◆ **What you are asked to do**:
In the records that follow, the lines from the one containing "direct later_time) = forbidden." to the one containing "- assert (d'' = d') as ->.", inclusive, are to be given again exactly.

──────── Material for this task

Lemma snd_combine_seq (l : list A) : forall s,
  map snd (combine (seq s (length l)) l) = l.
Proof.
  induction l as [|x l IH]; intros s; simpl; [reflexivity|].
  now rewrite IH.
Qed.

Lemma firstn_items_index (l : list A) : forall s m i a,
  In (i, a) (firstn m (combine (seq s (length l)) l)) -> (i < s + m)%nat.
Proof.
  induction l as [|x l IH]; intros s [|m] i a H; simpl in *; try tauto.
  destruct H as [[= <- <-]|H]; [lia|].
  apply IH in H. lia.
Qed.

Lemma flat_map_firstn_items (f : A -> list E) (l : list A) : forall s m,
  flat_map (fun ia => f (snd ia)) (firstn m (combine (seq s (length l)) l))
  = flat_map f (firstn m l).
Proof.
  induction l as [|x l IH]; intros s [|m]; simpl; auto. now rewrite IH.
Qed.

Lemma firstn_min (l : list A) (m : nat) :
  firstn (Nat.min m (length l)) l = firstn m l.
Proof.
  destruct (Nat.le_ge_cases m (length l)) as [Hm|Hm].
  - now rewrite Nat.min_l.
  - rewrite Nat.min_r by exact Hm. now rewrite firstn_all, firstn_all2.
Qed.

Lemma flat_map_replace (rs : list (nat * (list E * outcome B))) n i e es o :
  nth_error rs n = Some (i, (e :: es, o)) ->
  Permutation (flat_map (fun r => fst (snd r)) rs)
              (e :: flat_map (fun r => fst (snd r))
                             (replace_nth n (i, (es, o)) rs)).
Proof.
  revert n; induction rs as [|z rs IH]; intros [|n] H; simpl in *;
    try discriminate.
  - injection H as ->. simpl. apply Permutation_refl.
  - apply IH in H.
    eapply perm_trans; [apply Permutation_app_head, H|].
    apply Permutation_sym, Permutation_middle.
Qed.

Lemma flat_map_remove (rs : list (nat * (list E * outcome B))) n i o :
  nth_error rs n = Some (i, ([], o)) ->
  flat_map (fun r => fst (snd r)) (remove_nth n rs)
  = flat_map (fun r => fst (snd r)) rs.
Proof.
  revert n; induction rs as [|z rs IH]; intros [|n] H; simpl in *;
    try discriminate.
  - now injection H as ->.
  - now rewrite (IH _ H).
Qed.

Section Answers.
Variable args : list A.

Local Abbreviation items := (combine (seq 0 (length args)) args).

Local Abbreviation consistent := (@Pool.consistent A B E fn args).

Lemma submitted : consistent 0 [] (submit_all B E args).
Proof.
  split; simpl; auto.
Qed.

Lemma moved_consistent p p' es m past :
  moved p p' es -> consistent m past p ->
  exists m', consistent m' (past ++ es) p'.
Proof.
  intros H [Hs Hq He Hf].
  destruct H as [i a q Q L | n i e rest o R | n i o R | x q e Q W].
  - destruct Hq as [Hq|[Hq _]]; [|congruence].
    rewrite Q in Hq. symmetry in Hq.
    apply skipn_cons in Hq as [F1 F2].
    exists (S m). split; cbn [size queue running finished]; auto.
    + rewrite app_nil_r, F1, !flat_map_app, app_assoc. cbn [flat_map snd].
      rewrite app_nil_r. now apply Permutation_app_tail.
    + rewrite F1, !map_app. cbn [map fst snd].
      eapply perm_trans; [apply Permutation_app_tail, Hf|].
      rewrite <- !app_assoc. apply Permutation_app_head, Permutation_app_comm.
  - exists m. split; cbn [size queue running finished]; auto.
    + eapply perm_trans; [|exact He].
      rewrite <- app_assoc. apply Permutation_app_head. cbn [app].
      apply Permutation_sym. eapply flat_map_replace; eauto.
    + rewrite (replace_nth_map _ _ (fun r => (fst r, snd (snd r))) _ _ _ _ R);
        auto.
  - exists m. split; cbn [size queue running finished]; auto.
    + destruct Hq as [Hq|[Hq [e W]]]; auto.
      right. split; auto. exists e. now apply await_raises_app.
    + rewrite app_nil_r, (flat_map_remove _ _ _ _ R). exact He.
    + eapply perm_trans; [exact Hf|].
      pose proof (remove_nth_perm _ _ _ _ R) as P.
      apply (Permutation_map (fun r => (fst r, snd (snd r)))) in P.
      cbn [map fst snd] in P.
      eapply perm_trans; [apply Permutation_app_tail, P|]. cbn [app].
      rewrite app_assoc. apply Permutation_cons_append.
  - exists m. split; cbn [size queue running finished]; auto.
    + right. split; auto. exists e. now rewrite <- Hs.
    + now rewrite app_nil_r.
Qed.

Lemma drive_consistent fuel : forall sched (p : pool) m past,
  consistent m past p ->
  exists m', consistent m' (past ++ snd (drive fuel sched p))
                        (fst (drive fuel sched p)).
Proof.
  induction fuel as [|fuel IH]; intros sched p m past C; simpl.
  - exists m. now rewrite app_nil_r.
  - destruct (step (hd 0%nat sched) p) as [[p' es]|] eqn:S1;
      [|exists m; simpl; now rewrite app_nil_r].
    apply step_moved in S1.
    destruct (moved_consistent _ _ _ _ _ S1 C) as [m1 C1].
    destruct (IH (tl sched) p' m1 _ C1) as [m2 C2].
    destruct (drive fuel (tl sched) p') as [p'' es']; simpl in *.
    exists m2. now rewrite app_assoc.
Qed.

Lemma consistent_bound m past p : consistent m past p ->
  forall i o, In (i, o) (finished p) ->
    (i < m)%nat /\ exists a, nth_error args i = Some a /\ o = snd (fn a).
Proof.
  intros [Hs Hq He Hf] i o Hi.
  assert (H : In (i, o) (map (fun ia => (fst ia, snd (fn (snd ia))))
                             (firstn m items))).
  { eapply Permutation_in; [apply Permutation_sym, Hf|].
    apply in_or_app. now right. }
  apply in_map_iff in H as [[j a] [[= <- <-] H]].
  split.
  - apply firstn_items_index in H. lia.
  - exists a. split; [|reflexivity].
    assert (H' : In (j, a) items)
      by (rewrite <- (firstn_skipn m items); apply in_or_app; now left).
    apply combine_seq_nth in H' as [_ H'].
    now rewrite Nat.sub_0_r in H'.
Qed.

Section Run.
Variable sched : list nat.
Hypothesis workers_pos : (0 < max_workers)%nat.

Local Abbreviation fuel := (work (submit_all B E args)).
Local Abbreviation final := (fst (drive fuel sched (submit_all B E args))).
Local Abbreviation events := (snd (drive fuel sched (submit_all B E args))).

Lemma map_list_unfold :
  map_list fn max_workers sched args
  = (match await (finished final) (seq 0 (length args)) with
     | Some r => r
     | None => Raises OtherException
     end, events).
Proof.
  unfold map_list.
  destruct (drive fuel sched (submit_all B E args)); reflexivity.
Qed.

Lemma run_consistent :
  exists m, consistent m events final /\ queue final = [] /\ running final = [].
Proof.
  destruct (drive_consistent fuel sched _ _ _ submitted) as [m C].
  destruct (drive_dry fuel sched (submit_all B E args) workers_pos (le_n _))
    as [Q R].
  exists m. simpl in C. auto.
Qed.

Lemma run_all_started m :
  consistent m events final -> queue final = [] -> running final = [] ->
  queue final = skipn m items ->
  (length args <= m)%nat /\
  forall j, (j < length args)%nat -> result_of j (finished final) <> None.
Proof.
  intros [Hs Hq He Hf] Q R Hq'.
  assert (Hm : (length args <= m)%nat).
  { rewrite Q in Hq'. symmetry in Hq'.
    assert (L : length (skipn m items) = 0%nat) by now rewrite Hq'.
    rewrite length_skipn, length_combine, length_seq, Nat.min_id in L. lia. }
  split; [exact Hm|]. intros j Hj.
  destruct (nth_error args j) as [a|] eqn:Ha;
    [|apply nth_error_None in Ha; lia].
  apply In_result_of with (o := snd (fn a)).
  rewrite R in Hf. simpl in Hf. eapply Permutation_in; [exact Hf|].
  rewrite firstn_all2
    by (rewrite length_combine, length_seq, Nat.min_id; exact Hm).
  apply (nth_combine_seq args 0) in Ha. simpl in Ha.
  apply (in_map (fun ia => (fst ia, snd (fn (snd ia))))) in Ha. exact Ha.
Qed.

(** [list(executor.map(fn, args))] gives what the items give when they
    are taken one after another, in the order of [args], under every
    schedule. *)
Theorem map_list_result :
  fst (map_list fn max_workers sched args)
  = in_order (map (fun a => snd (fn a)) args).
Proof.
  rewrite map_list_unfold. simpl.
  destruct run_consistent as (m & C & Q & R).
  assert (Hsound : forall r,
             await (finished final) (seq 0 (length args)) = Some r ->
             r = in_order (map (fun a => snd (fn a)) args)).
  { intros r. apply await_sound. intros j a o Hj Ho. simpl in Ho.
    apply result_of_In in Ho.
    destruct (consistent_bound _ _ _ C _ _ Ho) as (_ & a' & Ha & ->).
    congruence. }
  destruct (await (finished final) (seq 0 (length args))) as [r|] eqn:W;
    [now apply Hsound|].
  exfalso. revert W.
  destruct (c_queue C) as [Hq|[_ [e W]]]; [|congruence].
  apply await_defined. intros j Hj. simpl.
  now apply (run_all_started m C Q R Hq).
Qed.

(** The events of the block are those of the first [m] items, in some
    order: all of them when no item raises, and otherwise at least up to
    an item that raised what the block raises. *)
Theorem map_list_events :
  exists m,
    (m <= length args)%nat /\
    Permutation (snd (map_list fn max_workers sched args))
                (flat_map (fun a => fst (fn a)) (firstn m args)) /\
    match fst (map_list fn max_workers sched args) with
    | Returns _ => m = length args
    | Raises e =>
        exists k a, (k < m)%nat /\ nth_error args k = Some a
                    /\ snd (fn a) = Raises e
    end.
Proof.
  pose proof map_list_result as Hres.
  rewrite map_list_unfold in *. simpl in *.
  destruct run_consistent as (m & C & Q & R).
  pose proof (consistent_bound _ _ _ C) as Hb.
  exists (Nat.min m (length args)). split; [lia|]. split.
  - pose proof (c_events C) as He.
    rewrite R in He. simpl in He. rewrite app_nil_r in He.
    rewrite (flat_map_firstn_items (fun a => fst (fn a)) args 0 m) in He.
    now rewrite firstn_min.
  - destruct (c_queue C) as [Hq|[_ [e W]]].
    + destruct (run_all_started m C Q R Hq) as [Hm Hall].
      rewrite Nat.min_r by exact Hm.
      destruct (await (finished final) (seq 0 (length args)))
        as [[bs|e]|] eqn:W; auto.
      * apply await_raises_In in W as [k Hk].
        destruct (Hb _ _ Hk) as (Hkm & a & Ha & Hr).
        exists k, a. repeat split; auto.
        apply nth_error_Some. congruence.
      * exfalso. revert W. apply await_defined. exact Hall.
    + rewrite W.
      apply await_raises_In in W as [k Hk].
      destruct (Hb _ _ Hk) as (Hkm & a & Ha & Hr).
      exists k, a. repeat split; auto.
      assert (k < length args)%nat by (apply nth_error_Some; congruence).
      lia.
Qed.

(** At no instant is more in flight than there are workers. *)
Theorem map_list_in_flight (weight : E -> Z) k :
  (forall a j, (0 <= total weight (firstn j (fst (fn a))) <= 1)%Z
               /\ total weight (fst (fn a)) = 0%Z) ->
  (0 <= total weight (firstn k (snd (map_list fn max_workers sched args)))
     <= Z.of_nat max_workers)%Z.
Proof.
  intros Hb. rewrite map_list_unfold. simpl.
  pose proof (drive_in_flight weight Hb fuel sched (submit_all B E args) k) as H.
  simpl in H. apply H; [|lia].
  intros r [].
Qed.

End Run.
End Answers.
End Facts.

Arguments map_list_result {A B E} fn {max_workers} args sched workers_pos.
Arguments map_list_events {A B E} fn {max_workers} args sched workers_pos.
Arguments map_list_in_flight {A B E} fn {max_workers} args sched workers_pos
  weight k bracket.
End PoolFacts.

(* ================================================================== *)
(** ** Facts about dicts *)

Module DictFacts.
Import Py.

Lemma key_eqb_eq (a b : key) : key_eqb a b = true <-> a = b.
Proof.
  destruct a as [s|n], b as [t|m]; simpl; split; intros H;
    try discriminate; try congruence.
  - apply String.eqb_eq in H. now subst.
  - injection H as ->. apply String.eqb_refl.
  - apply Z.eqb_eq in H. now subst.
  - injection H as ->. apply Z.eqb_refl.
Qed.

Lemma key_eqb_refl (a : key) : key_eqb a a = true.
Proof. now apply key_eqb_eq. Qed.

Lemma key_eqb_neq (a b : key) : a <> b -> key_eqb a b = false.
Proof.
  intros H. destruct (key_eqb a b) eqn:E; [|reflexivity].
  apply key_eqb_eq in E. contradiction.
Qed.

Lemma dict_get_set_same (k : key) (v : value) (d : dict) :
  dict_get k (dict_set k v d) = Some v.
Proof.
  induction d as [|[k' v'] d IH]; simpl.
  - now rewrite key_eqb_refl.
  - destruct (key_eqb k' k) eqn:E; simpl; rewrite E; auto.
Qed.

Lemma dict_get_set_other (k k' : key) (v : value) (d : dict) :
  k <> k' -> dict_get k' (dict_set k v d) = dict_get k' d.
Proof.
  intros NE. induction d as [|[k0 v0] d IH]; simpl.
  - rewrite key_eqb_neq; auto.
  - destruct (key_eqb k0 k) eqn:E; simpl.
    + apply key_eqb_eq in E; subst k0. rewrite key_eqb_neq; auto.
    + rewrite IH. reflexivity.
Qed.

Lemma dict_get_None (k : key) (d : dict) :
  dict_get k d = None <-> ~ In k (keys d).
Proof.
  induction d as [|[k' v'] d IH]; simpl; [tauto|].
  destruct (key_eqb k' k) eqn:E.
  - apply key_eqb_eq in E. split; [discriminate|]. intros H. exfalso; auto.
  - rewrite IH. split; intros H; [|tauto].
    intros [H1|H1]; [|tauto]. subst. now rewrite key_eqb_refl in E.
Qed.
(** * general_utils: report assembly, value lookup and name resolution

    A shallow embedding of
    - [general_utils/single_sheet_report.py]
      ([create_report_from], [get_report_df_from], [_get_score_for_method_]),
    - [general_utils/utils.py] ([get_value], [get_item_counts],
      [most_frequent_plus_frequency], [convert_lists_to_dataframe],
      [open_file], [load_pickle], [df_to_tmp_excel] and the column loop of
      [_auto_format_cell_dimensions_]),
    - [general_utils/single_index_centered_report.py]
      ([get_index_centered_report_df_from]),
    - [general_utils/logging_logic.py] ([TqdmLogFormatter], [TqdmLogger.write]),
    together with the part of pandas these functions call.

    Python statements become computations in a small monad that records the
    calls made to collaborators (the store, the scoring function, the logger)
    and either returns a value or raises. *)

From Stdlib Require Import String Ascii List ZArith Lia Sorted.
From stdpp Require Import base option list strings gmap.

Local Open Scope string_scope.
Local Open Scope list_scope.

(** ** Results, exceptions and the call log *)

Inductive result (X A : Type) : Type :=
| Ok (a : A)
| Raise (e : X).
Arguments Ok {X A} a.
Arguments Raise {X A} e.

(** A run: the collaborator calls made so far, and how the code ended. *)
Definition run (E X A : Type) : Type := (list E * result X A)%type.
(** Every request that carries a non-empty X-Forwarded-For header is
    refused by the second hook, whatever it asks for: if nothing else is
    wrong with it, the header's own name is what the screening reports.
    On a file that can be written, the first address named by the header is
    listed afterwards. *)
Theorem forwarded_request_refused (d : disk) (r : request)
  (current_time v : string) :
  headers_get "X-Forwarded-For" (request_headers r) = Some v ->
  truthy v = true ->
  fst (enhanced_instant_block_security d r current_time) = forbidden
  /\ (writable d = true ->
      is_blacklisted (snd (enhanced_instant_block_security d r current_time))
        (strip (before_comma v)) = true).
Proof.
  intros Hv Ht. unfold enhanced_instant_block_security, client_ip_of.
  rewrite Hv, Ht.
  destruct (is_blacklisted d _) eqn:Hb; [split; [reflexivity | now intros _]|].
  cbv zeta.
  destruct (truthy (request_method r) && _ && _).
  { split; [reflexivity | intros Hw; now apply is_blacklisted_add_ip]. }
  destruct (find _ suspicious_patterns).
  { split; [reflexivity | intros Hw; now apply is_blacklisted_add_ip]. }
  destruct (is_malicious_pattern _ _ _ _ _) as [reason|] eqn:E.
  - rewrite (reason_truthy _ _ _ _ _ _ E).
    split; [reflexivity | intros Hw; now apply is_blacklisted_add_ip].
  - apply none_iff_clean in E. apply andb_true_iff in E as [E _].
    rewrite (forwarded_not_normal _ _ _ _ Hv) in E. discriminate E.
Qed.

(** [get_real_ip]. *)
Definition get_real_ip (r : request) : option string :=
  let get name :=
    match headers_get name (request_headers r) with
    | Some v => if truthy v then Some v else None
    | None => None
    end in
  match get "X-Forwarded-For" with
  | Some v => Some (strip (before_comma v))
  | None =>
      match get "X-Real-IP" with
      | Some v => Some v
      | None =>
          match get "CF-Connecting-IP" with
          | Some v => Some v
          | None => remote_addr r
          end
      end
  end.

Section IpAddressLibrary.

Variable Addr : Type.
Variable Net : Type.
Variable ip_address : string -> option Addr.
Variable ip_network : string -> option Net.
Variable net_contains : Net -> Addr -> bool.
Variable addr_str : Addr -> string.

(** [is_ip_allowed(client_ip)]: [ip_address(None)] raises, which the
    function answers with [False]. *)
Definition ip_allowed (file : whitelist_file) (client_ip : option string)
  : bool :=
  match client_ip with
  | Some ip =>
      is_ip_allowed Addr Net ip_address ip_network net_contains addr_str file ip
  | None => false
  end.

(** [check_ip_whitelist], the hook [init_ip_whitelist] registers. *)
Definition check_ip_whitelist (file : whitelist_file) (d : disk) (r : request)
  (current_time : string) : answer * disk :=
  let client_ip := get_real_ip r in
  if negb (ip_allowed file client_ip) then
    (forbidden,
     add_ip d client_ip "화이트리스트 외부IP" (request_method r) (request_url r)
       (default EmptyString (headers_get "User-Agent" (request_headers r)))
       current_time)
  else (None, d).

(** The two hooks in the order they are registered: the first answer that
    is not [None] is the response. *)
Definition before_request (file : whitelist_file) (d : disk) (r : request)
  (current_time : string) : answer * disk :=
  match check_ip_whitelist file d r current_time with
  | (Some response, d') => (Some response, d')
  | (None, d') => enhanced_instant_block_security d' r current_time
  end.

(** An address on the whitelist can be locked out by anybody: a request
    from any peer that names the address in X-Forwarded-For passes the
    whitelist hook under that name and is refused by the second hook,
    which lists the address; from then on the requests the address sends
    itself are refused, whatever they ask for. *)
Theorem listed_by_forwarded_name (file : whitelist_file) (d : disk)
  (r : request) (victim current_time : string) :
  writable d = true ->
  truthy victim = true ->
  strip (before_comma victim) = victim ->
  ip_allowed file (Some victim) = true ->
  headers_get "X-Forwarded-For" (request_headers r) = Some victim ->
  check_ip_whitelist file d r current_time = (None, d)
  /\ fst (before_request file d r current_time) = forbidden
  /\ forall (direct : request) (later_time : string),
       headers_get "X-Forwarded-For" (request_headers direct) = None ->
       remote_addr direct = Some victim ->
       fst (before_request file (snd (before_request file d r current_time))
              direct later_time) = forbidden.
Proof.
  intros Hw Ht Hplain Hallowed Hv.
  assert (Hfirst : check_ip_whitelist file d r current_time = (None, d)).
  { unfold check_ip_whitelist, get_real_ip. rewrite Hv, Ht, Hplain, Hallowed.
    reflexivity. }
  destruct (forwarded_request_refused d r current_time victim Hv Ht)
    as [Hrefused Hlisted].
  specialize (Hlisted Hw). rewrite Hplain in Hlisted.
  assert (Hchain : before_request file d r current_time
                   = enhanced_instant_block_security d r current_time).
  { unfold before_request. now rewrite Hfirst. }
  rewrite Hchain.
  split; [exact Hfirst|]. split; [exact Hrefused|].
  intros direct later_time Hnone Hremote.
  set (d' := snd (enhanced_instant_block_security d r current_time)) in *.
  unfold before_request.
  destruct (check_ip_whitelist file d' direct later_time) as [[response|] d'']
    eqn:Hcheck.
  - unfold check_ip_whitelist in Hcheck.
    destruct (negb _) in Hcheck; [|discriminate].
    now injection Hcheck as <- _.
  - assert (d'' = d') as ->.
    { unfold check_ip_whitelist in Hcheck.
      destruct (negb _) in Hcheck; [discriminate|]. congruence. }
    unfold enhanced_instant_block_security, client_ip_of.
    rewrite Hnone, Hremote, Ht, Hplain, Hlisted. reflexivity.
Qed.

(** The whitelist is decided on the name a request gives itself: a request
    from any peer that names a whitelisted address in X-Real-IP, and is
    otherwise unremarkable (an ASCII path that is clean, latin-1 header
    text, an allowed method, a normal context), passes both hooks and leaves
    the blacklist alone, provided the peer itself is not blacklisted yet. *)
Theorem real_ip_header_passes (file : whitelist_file) (d : disk)
  (r : request) (claimed peer : string) :
  headers_get "X-Forwarded-For" (request_headers r) = None ->
  headers_get "X-Real-IP" (request_headers r) = Some claimed ->
  truthy claimed = true ->
  ip_allowed file (Some claimed) = true ->
  remote_addr r = Some peer ->
  truthy peer = true ->
  is_blacklisted d (strip (before_comma peer)) = false ->
  mem (request_method r) allowed_methods = true ->
  is_ascii (request_path r) = true ->
  forallb (fun h => is_latin1 (fst h) && is_latin1 (snd h)) (request_headers r)
  = true ->
  existsb (fun pattern => contains pattern (request_line r)) suspicious_patterns
  = false ->
  normal_request (request_method r)
    (default EmptyString (headers_get "User-Agent" (request_headers r)))
    (request_headers r)
  && path_clean (request_path r) = true ->
  forall current_time, before_request file d r current_time = (None, d).
Proof.
  intros Hnone Hreal Ht Hallowed Hremote Hpeer Hnot Hmethod _ _ Hline Hclean
    current_time.
  unfold before_request, check_ip_whitelist, get_real_ip.
  rewrite Hnone, Hreal, Ht, Hallowed. cbn [negb].
  unfold enhanced_instant_block_security, client_ip_of.
  rewrite Hnone, Hremote, Hpeer, Hnot. cbv zeta.
  rewrite Hmethod. cbn [negb andb]. rewrite andb_false_r. cbv iota.
  assert (Hfind : find (fun pattern => contains pattern (request_line r)
                                       || contains pattern (request_method r))
                    suspicious_patterns = None).
  { pose proof (find_existsb
                  (fun pattern => contains pattern (request_line r)
                                  || contains pattern (request_method r))
                  suspicious_patterns) as Hf.
    rewrite existsb_orb, Hline in Hf. cbn [orb] in Hf.
    apply andb_true_iff in Hclean as [Hnormal _].
    unfold normal_request in Hnormal.
    repeat (apply andb_true_iff in Hnormal as [Hnormal ?]).
    match goal with
    | X : negb (existsb (fun prefix => contains prefix (request_method r)) _)
          = true |- _ =>
        apply negb_true_iff in X;
        change suspicious_patterns with suspicious_prefixes in Hf;
        rewrite X in Hf
    end.
    change suspicious_patterns with suspicious_prefixes.
    now destruct (find _ suspicious_prefixes). }
  rewrite Hfind.
  apply (none_iff_clean (strip (before_comma peer))) in Hclean.
  rewrite Hclean. reflexivity.
Qed.

End IpAddressLibrary.

Definition browser_request (peer : string) (path : string)
  (headers : list (string * string)) : request :=
  {| remote_addr := Some peer;
     request_method := "GET";
     request_path := path;
     request_url := "http://nest.example.org" +:+ path;
     request_headers := headers |}.

Definition fresh_disk : disk := {| blacklist_json := None; writable := true |}.

Lemma refused_stays_refused_witness :
  let probe := browser_request "203.0.113.9" "/wp-admin/setup.php"
                 browser_headers in
  let d' := snd (enhanced_instant_block_security fresh_disk probe
                   "2025-06-01T10:00:00") in
  enhanced_instant_block_security d'
    (browser_request "203.0.113.9" "/" browser_headers) "2025-06-01T10:05:00"
  = (forbidden, d').
Proof.
  cbv zeta.
  apply (refused_stays_refused fresh_disk _
           (browser_request "203.0.113.9" "/wp-admin/setup.php" browser_headers)
           "2025-06-01T10:00:00");
    [reflexivity | vm_compute; reflexivity | reflexivity].
Defined.

Lemma forwarded_request_refused_witness :
  let r := browser_request "198.51.100.7" "/"
             (("X-Forwarded-For", "192.168.0.10, 10.0.0.1") :: browser_headers) in
  fst (enhanced_instant_block_security fresh_disk r "2025-06-01T10:00:00")
  = forbidden
  /\ (writable fresh_disk = true ->
      is_blacklisted
        (snd (enhanced_instant_block_security fresh_disk r "2025-06-01T10:00:00"))
        (strip (before_comma "192.168.0.10, 10.0.0.1")) = true).
Proof.
  apply (forwarded_request_refused fresh_disk
           (browser_request "198.51.100.7" "/"
              (("X-Forwarded-For", "192.168.0.10, 10.0.0.1") :: browser_headers))
           "2025-06-01T10:00:00" "192.168.0.10, 10.0.0.1"); reflexivity.
Defined.

Definition allowed_by (file : whitelist_file) (client_ip : option string) : bool :=
  ip_allowed IPv4.addr IPv4.net IPv4.ip_address IPv4.ip_network
    IPv4.net_contains IPv4.text file client_ip.

Definition hooks (file : whitelist_file) (d : disk) (r : request)
  (current_time : string) : answer * disk :=
  before_request IPv4.addr IPv4.net IPv4.ip_address IPv4.ip_network
    IPv4.net_contains IPv4.text file d r current_time.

────────────────

◆ **Answer section**:
              direct later_time) = forbidden.
Proof.
  intros Hw Ht Hplain Hallowed Hv.
  assert (Hfirst : check_ip_whitelist file d r current_time = (None, d)).
  { unfold check_ip_whitelist, get_real_ip. rewrite Hv, Ht, Hplain, Hallowed.
    reflexivity. }
  destruct (forwarded_request_refused d r current_time victim Hv Ht)
    as [Hrefused Hlisted].
  specialize (Hlisted Hw). rewrite Hplain in Hlisted.
  assert (Hchain : before_request file d r current_time
                   = enhanced_instant_block_security d r current_time).
  { unfold before_request. now rewrite Hfirst. }
  rewrite Hchain.
  split; [exact Hfirst|]. split; [exact Hrefused|].
  intros direct later_time Hnone Hremote.
  set (d' := snd (enhanced_instant_block_security d r current_time)) in *.
  unfold before_request.
  destruct (check_ip_whitelist file d' direct later_time) as [[response|] d'']
    eqn:Hcheck.
  - unfold check_ip_whitelist in Hcheck.
    destruct (negb _) in Hcheck; [|discriminate].
    now injection Hcheck as <- _.
  - assert (d'' = d') as ->.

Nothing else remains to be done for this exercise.